*** RECORDS ***

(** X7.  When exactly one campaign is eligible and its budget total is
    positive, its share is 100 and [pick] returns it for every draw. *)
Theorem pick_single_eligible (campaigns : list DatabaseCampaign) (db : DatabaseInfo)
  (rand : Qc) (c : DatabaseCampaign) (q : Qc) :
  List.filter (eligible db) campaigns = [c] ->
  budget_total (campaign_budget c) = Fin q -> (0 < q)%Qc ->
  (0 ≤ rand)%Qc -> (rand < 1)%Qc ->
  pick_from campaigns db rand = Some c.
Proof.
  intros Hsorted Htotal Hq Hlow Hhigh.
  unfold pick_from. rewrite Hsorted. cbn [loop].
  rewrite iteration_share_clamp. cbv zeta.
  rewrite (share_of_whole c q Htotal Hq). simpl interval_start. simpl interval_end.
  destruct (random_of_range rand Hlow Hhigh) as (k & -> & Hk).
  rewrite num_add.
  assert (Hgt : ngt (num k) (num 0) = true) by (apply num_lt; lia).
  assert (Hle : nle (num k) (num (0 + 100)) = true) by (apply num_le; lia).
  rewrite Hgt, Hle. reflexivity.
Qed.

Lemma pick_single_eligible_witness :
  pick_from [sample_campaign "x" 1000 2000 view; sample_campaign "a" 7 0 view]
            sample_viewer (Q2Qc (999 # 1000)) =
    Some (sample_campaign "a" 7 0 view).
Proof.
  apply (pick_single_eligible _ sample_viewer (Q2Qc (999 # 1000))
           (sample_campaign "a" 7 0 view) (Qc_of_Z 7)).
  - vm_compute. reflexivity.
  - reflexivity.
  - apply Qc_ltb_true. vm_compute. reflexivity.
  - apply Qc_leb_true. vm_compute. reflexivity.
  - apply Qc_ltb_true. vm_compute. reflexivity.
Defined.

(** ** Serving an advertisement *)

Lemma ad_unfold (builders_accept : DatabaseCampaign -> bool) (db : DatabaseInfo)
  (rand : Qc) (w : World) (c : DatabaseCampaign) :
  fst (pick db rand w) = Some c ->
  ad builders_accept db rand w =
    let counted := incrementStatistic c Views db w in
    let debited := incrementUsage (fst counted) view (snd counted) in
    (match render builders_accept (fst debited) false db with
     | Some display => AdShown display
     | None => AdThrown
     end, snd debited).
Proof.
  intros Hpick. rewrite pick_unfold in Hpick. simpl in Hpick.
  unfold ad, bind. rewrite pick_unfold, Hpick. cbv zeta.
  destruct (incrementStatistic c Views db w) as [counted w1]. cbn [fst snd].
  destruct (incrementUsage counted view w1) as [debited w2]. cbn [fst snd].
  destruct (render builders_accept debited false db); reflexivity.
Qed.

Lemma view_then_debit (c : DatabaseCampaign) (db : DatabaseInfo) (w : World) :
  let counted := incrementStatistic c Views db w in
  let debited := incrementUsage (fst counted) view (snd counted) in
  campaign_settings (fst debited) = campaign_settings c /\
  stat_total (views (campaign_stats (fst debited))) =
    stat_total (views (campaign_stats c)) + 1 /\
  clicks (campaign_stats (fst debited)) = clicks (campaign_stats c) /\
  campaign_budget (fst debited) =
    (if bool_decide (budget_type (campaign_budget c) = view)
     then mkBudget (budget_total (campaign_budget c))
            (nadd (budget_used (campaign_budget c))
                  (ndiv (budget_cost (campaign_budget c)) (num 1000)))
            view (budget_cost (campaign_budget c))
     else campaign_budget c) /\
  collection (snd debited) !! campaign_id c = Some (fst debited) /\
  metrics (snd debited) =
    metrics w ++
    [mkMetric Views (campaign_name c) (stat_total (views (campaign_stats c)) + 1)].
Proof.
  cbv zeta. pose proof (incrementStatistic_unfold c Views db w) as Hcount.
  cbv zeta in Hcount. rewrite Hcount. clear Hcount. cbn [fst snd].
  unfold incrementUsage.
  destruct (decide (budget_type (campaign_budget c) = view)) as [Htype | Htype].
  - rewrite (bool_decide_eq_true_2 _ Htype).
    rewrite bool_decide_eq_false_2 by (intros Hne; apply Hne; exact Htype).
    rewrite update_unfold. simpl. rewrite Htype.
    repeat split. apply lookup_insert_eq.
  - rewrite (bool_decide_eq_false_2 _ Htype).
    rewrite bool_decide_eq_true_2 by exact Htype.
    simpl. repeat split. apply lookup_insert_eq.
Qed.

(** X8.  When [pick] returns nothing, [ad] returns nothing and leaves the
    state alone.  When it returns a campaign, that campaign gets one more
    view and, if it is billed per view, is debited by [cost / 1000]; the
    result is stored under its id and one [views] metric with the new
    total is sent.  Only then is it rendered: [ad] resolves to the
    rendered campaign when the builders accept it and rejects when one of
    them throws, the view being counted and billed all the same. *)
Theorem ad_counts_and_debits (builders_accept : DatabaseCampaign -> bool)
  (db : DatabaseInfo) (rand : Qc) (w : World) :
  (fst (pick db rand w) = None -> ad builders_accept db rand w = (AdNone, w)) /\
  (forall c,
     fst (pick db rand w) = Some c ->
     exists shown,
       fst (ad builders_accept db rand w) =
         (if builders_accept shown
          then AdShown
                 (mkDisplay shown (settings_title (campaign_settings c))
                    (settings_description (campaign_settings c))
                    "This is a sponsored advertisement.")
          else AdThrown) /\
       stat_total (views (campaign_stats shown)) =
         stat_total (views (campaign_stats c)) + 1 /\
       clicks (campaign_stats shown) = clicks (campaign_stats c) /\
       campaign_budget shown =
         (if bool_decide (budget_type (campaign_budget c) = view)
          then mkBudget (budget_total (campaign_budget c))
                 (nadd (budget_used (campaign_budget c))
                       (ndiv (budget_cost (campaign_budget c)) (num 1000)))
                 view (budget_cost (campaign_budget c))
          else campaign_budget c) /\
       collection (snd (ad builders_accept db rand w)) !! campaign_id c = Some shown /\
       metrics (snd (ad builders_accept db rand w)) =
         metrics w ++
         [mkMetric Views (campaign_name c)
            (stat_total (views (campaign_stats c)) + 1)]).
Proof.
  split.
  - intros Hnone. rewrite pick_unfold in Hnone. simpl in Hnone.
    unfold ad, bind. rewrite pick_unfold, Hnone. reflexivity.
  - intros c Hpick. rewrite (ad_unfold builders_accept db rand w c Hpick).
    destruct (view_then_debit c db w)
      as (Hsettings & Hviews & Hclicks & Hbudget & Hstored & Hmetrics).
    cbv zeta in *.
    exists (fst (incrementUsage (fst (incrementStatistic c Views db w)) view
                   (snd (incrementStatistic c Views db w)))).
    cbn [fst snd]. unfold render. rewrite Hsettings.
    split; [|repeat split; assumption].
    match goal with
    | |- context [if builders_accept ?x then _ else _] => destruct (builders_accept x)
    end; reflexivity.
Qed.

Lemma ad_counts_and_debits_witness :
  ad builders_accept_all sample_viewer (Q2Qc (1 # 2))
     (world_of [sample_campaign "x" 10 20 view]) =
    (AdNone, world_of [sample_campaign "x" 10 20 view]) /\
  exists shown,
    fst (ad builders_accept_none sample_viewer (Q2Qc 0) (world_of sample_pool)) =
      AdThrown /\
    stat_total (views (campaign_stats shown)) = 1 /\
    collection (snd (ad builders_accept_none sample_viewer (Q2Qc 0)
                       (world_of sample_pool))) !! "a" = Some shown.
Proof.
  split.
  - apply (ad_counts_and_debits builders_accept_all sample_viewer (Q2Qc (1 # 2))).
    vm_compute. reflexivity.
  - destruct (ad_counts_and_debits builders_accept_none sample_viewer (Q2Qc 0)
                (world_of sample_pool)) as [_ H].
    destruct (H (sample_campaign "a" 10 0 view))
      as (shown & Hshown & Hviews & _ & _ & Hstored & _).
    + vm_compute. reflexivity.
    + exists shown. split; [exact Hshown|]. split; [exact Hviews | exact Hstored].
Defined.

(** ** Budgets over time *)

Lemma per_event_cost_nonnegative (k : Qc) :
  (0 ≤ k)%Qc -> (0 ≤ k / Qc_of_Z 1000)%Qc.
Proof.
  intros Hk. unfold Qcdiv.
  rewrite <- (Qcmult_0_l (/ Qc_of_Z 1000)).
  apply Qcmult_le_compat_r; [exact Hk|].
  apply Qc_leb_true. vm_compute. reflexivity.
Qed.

*** End of RECORDS ***

• [PROBLEM TO WORK ON]: In the entries, find every line holding "split" and copy it.

• [RESULT FOR THIS EXERCISE]:
    repeat split. apply lookup_insert_eq.
    simpl. repeat split. apply lookup_insert_eq.
  split.
    split; [|repeat split; assumption].
  split.
    + exists shown. split; [exact Hshown|]. split; [exact Hviews | exact Hstored].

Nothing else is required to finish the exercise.